No matter where I am, I merely treat others exactly how _I _prefer to be treated: with pure, unbiased honesty.

In mine opinion, every artist--serious or casual--should be thankful for productive criticism, for it enriches their mind. Everyone has their own method of thought; that said, what should truly matter in the end is whether or not the critique was well-intentioned. I'm not one to chew on others to satiate mine own ego; I prefer a challenge. When I review, mine sole focus is on the piece, not the poster. I try mine absolute best to bring out as many flaws as I can--not to beat up the writer, but to perfect the piece. Personally, if I did not believe the writer had the potential to become something better, I would not have criticised their work in the first place. I'm not concerned about fragile emotions; I'm only concerned about giving sound advice. Mine belief is that for the most part, we _create_ our sensitivities; whether we realise it or not. And I'm not inclined to cater to those sensitivities.

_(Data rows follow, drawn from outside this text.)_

(** X14: with a "tp" submesh and without [split_batches], every process
    receives every batch of the base loader whole: its slices are the
    batches of the base loader, in order. *)
Theorem dispatch_tp_replicates {A} (self : DataLoaderDispatcher.t A)
    (sess sess' : DataLoaderDispatcher.session)
    (rs : list (DataLoaderDispatcher.round A)) :
  let P := state_num_processes (DataLoaderDispatcher.state self) in
  let p := state_process_index (DataLoaderDispatcher.state self) in
  p < P →
  DataLoaderDispatcher.split_batches self = false →
  DataLoaderDispatcher.submesh_tp self = true →
  DataLoaderDispatcher.rounds self sess = Done (sess', rs) →
  map DataLoaderDispatcher.round_slice rs
  = loader_batches (DataLoaderDispatcher.base_dataloader self).
Proof.
  intros P p Hp Hsplit Htp Hrun.
  assert (0 < P) as HP by lia.
  destruct (rounds_facts self sess sess' rs HP Hrun) as (Hbatches & _).
  unfold dispatch_batches, combined_batches in Hbatches.
  rewrite Hsplit, Htp in Hbatches. fold P in Hbatches.
  apply rounds_ok in Hrun as (first & rest & _ & Hall & _).
  rewrite Forall_lookup in Hall.
  apply list_eq. intros k.
  assert ((DataLoaderDispatcher.round_batch <$> rs) !! k
          = ((fun batch => concat (replicate P batch))
             <$> loader_batches (DataLoaderDispatcher.base_dataloader self))
            !! k) as Hk by (exact (f_equal (fun l => l !! k) Hbatches)).
  change (map DataLoaderDispatcher.round_slice rs)
    with (DataLoaderDispatcher.round_slice <$> rs).
  rewrite !list_lookup_fmap in Hk. rewrite list_lookup_fmap.
  destruct (rs !! k) as [r|] eqn:Hr; simpl in *.
  - destruct (loader_batches _ !! k) as [b|]; simpl in Hk |- *; [|done].
    injection Hk as Hb. f_equal.
    destruct (Hall k r Hr) as (_ & Hslice & Hcase). simpl in Hcase.
    fold P p in Hslice, Hcase.
    assert (length (DataLoaderDispatcher.round_batch r) = P * length b)
      as Hlen by (rewrite Hb; apply length_copies).
    rewrite Hlen in Hcase.
    assert ((P * length b) mod P = 0) as Hmod
      by (rewrite Nat.mul_comm; apply Nat.Div0.mod_mul).
    rewrite Hmod in Hcase. simpl in Hcase. rewrite andb_false_r in Hcase.
    destruct Hcase as [Hsl Hbs].
    rewrite Nat.mul_comm, Nat.div_mul in Hbs by lia.
    rewrite Hslice, Hsl, Hbs, Hb.
    pose proof (window_full (replicate P b) [] (length b) p) as Hw.
    rewrite app_nil_r in Hw. unfold window in Hw. rewrite Hw.
    + unfold batch_at. by rewrite lookup_replicate_2.
    + apply Forall_forall. intros x Hx.
      by apply elem_of_replicate in Hx as [-> _].
    + by rewrite length_replicate.
  - by destruct (loader_batches _ !! k).
Qed.

Lemma dispatch_tp_replicates_witness :
  ∃ sess' rs,
    DataLoaderDispatcher.rounds tp_dispatcher fresh_session
    = Done (sess', rs) ∧
    map DataLoaderDispatcher.round_slice rs = [[0; 1]; [2; 3]; [4]].
Proof.
  assert (∃ s rs, DataLoaderDispatcher.rounds tp_dispatcher fresh_session
                  = Done (s, rs)) as (s & rs & Hs) by (vm_compute; eauto).
  pose proof (dispatch_tp_replicates tp_dispatcher _ _ _ ltac:(simpl; lia)
                eq_refl eq_refl Hs) as Hslices.
  exists s, rs. split; [done|exact Hslices].
Defined.

Lemma iter_loop_yielded {A} (self : DataLoaderDispatcher.t A) fuel :
  ∀ sess it nb nbi fb idx rs sess' rs',
    DataLoaderDispatcher.iter_loop self fuel sess it nb nbi fb idx rs
    = Done (sess', rs') →
    ∃ new,
      rs' = rs ++ new ∧
      ∀ i r, new !! i = Some r →
        DataLoaderDispatcher.round_yielded r
        = (DataLoaderDispatcher.skip_batches self <=? Z.of_nat (idx + i))%Z.
Proof.
  induction fuel as [|fuel IH];
    intros sess it nb nbi fb idx rs sess' rs' Hrun; [done|].
  cbn [DataLoaderDispatcher.iter_loop] in Hrun.
  destruct nb as [batch|]; [|done].
  apply outcome_bind_Done in Hrun
    as ([[[[sess1 it1] nb1] nbi1] stop] & _ & Hrun).
  apply outcome_bind_Done in Hrun as ([sliced bs] & _ & Hrun).
  apply outcome_bind_Done in Hrun as (sess2 & _ & Hrun).
  destruct stop.
  - injection Hrun as <- <-. eexists. split; [done|].
    intros [|i] r Hr; [|done]. injection Hr as <-. simpl.
    by rewrite Nat.add_0_r.
  - apply IH in Hrun as (new & -> & Hnew).
    eexists. split; [by rewrite <- app_assoc|].
    intros [|i] r Hr; simpl in Hr.
    + injection Hr as <-. simpl. by rewrite Nat.add_0_r.
    + rewrite (Hnew i r Hr). do 2 f_equal. lia.
Qed.

Lemma filter_from {X} (f : X → bool) (k : Z) (l : list X) :
  ∀ idx,
    (∀ i x, l !! i = Some x → f x = (k <=? Z.of_nat (idx + i))%Z) →
    List.filter f l = drop (Z.to_nat k - idx) l.
Proof.
  induction l as [|x l IH]; intros idx Hf; simpl.
  - by rewrite drop_nil.
  - pose proof (Hf 0 x eq_refl) as Hx. rewrite Nat.add_0_r in Hx.
    rewrite (IH (idx + 1)).
    + rewrite Hx. destruct (k <=? Z.of_nat idx)%Z eqn:E.
      * apply Z.leb_le in E.
        replace (Z.to_nat k - idx) with 0 by lia.
        replace (Z.to_nat k - (idx + 1)) with 0 by lia. done.
      * apply Z.leb_gt in E.
        replace (Z.to_nat k - idx) with (S (Z.to_nat k - (idx + 1))) by lia.
        done.
    + intros i y Hy. rewrite (Hf (S i) y Hy). do 2 f_equal. lia.
Qed.

(** X15: a dispatcher with [skip_batches] makes every pass of its
    traversal and yields the slices of the passes from position
    [skip_batches] on. *)
Theorem dispatch_skip {A} (self : DataLoaderDispatcher.t A)
    (sess sess' : DataLoaderDispatcher.session) (ys : list (list A)) :
  DataLoaderDispatcher.__iter__ self sess = Done (sess', ys) →
  ∃ rs,
    DataLoaderDispatcher.rounds self sess = Done (sess', rs) ∧
    ys = drop (Z.to_nat (DataLoaderDispatcher.skip_batches self))
           (map DataLoaderDispatcher.round_slice rs).
Proof.
  intros Hrun. unfold DataLoaderDispatcher.__iter__ in Hrun.
  apply outcome_bind_Done in Hrun as ([s rs] & Hrounds & Hrun).
  injection Hrun as <- <-. exists rs. split; [done|].
  unfold DataLoaderDispatcher.rounds in Hrounds.
  destruct (DataLoaderStateMixin.begin _ _ _ _) as [m gs].
  apply outcome_bind_Done in Hrounds
    as ([[[s1 it1] nb1] nbi1] & _ & Hrounds).
  apply outcome_bind_Done in Hrounds as ([s2 rs2] & Hloop & Hrounds).
  injection Hrounds as _ <-.
  apply iter_loop_yielded in Hloop as (new & -> & Hnew). simpl.
  rewrite (filter_from _ (DataLoaderDispatcher.skip_batches self) new 0)
    by done.
  rewrite Nat.sub_0_r.
  change (map DataLoaderDispatcher.round_slice (drop ?n new))
    with (DataLoaderDispatcher.round_slice <$> drop n new).
  by rewrite fmap_drop.
Qed.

As for encouragement, I usually just say, "keep practising" at the end. I give writers praise when I feel they've _earned_ it, not to cheer them on. Doing so otherwise, in mine experience, usually just inflates their sense of entitlement without actually making significant progress--if any at all.

*[EDIT]* Oh dear. Hadn't realised how old this thread was.


----------



## PiP

Arrack, it does not matter how old a discussion is if you have something useful to add, which you have. 

As far as I am concerned when it comes to critique, I have learned to develop a thick skin because  encouragement alone  will not make me a better writer.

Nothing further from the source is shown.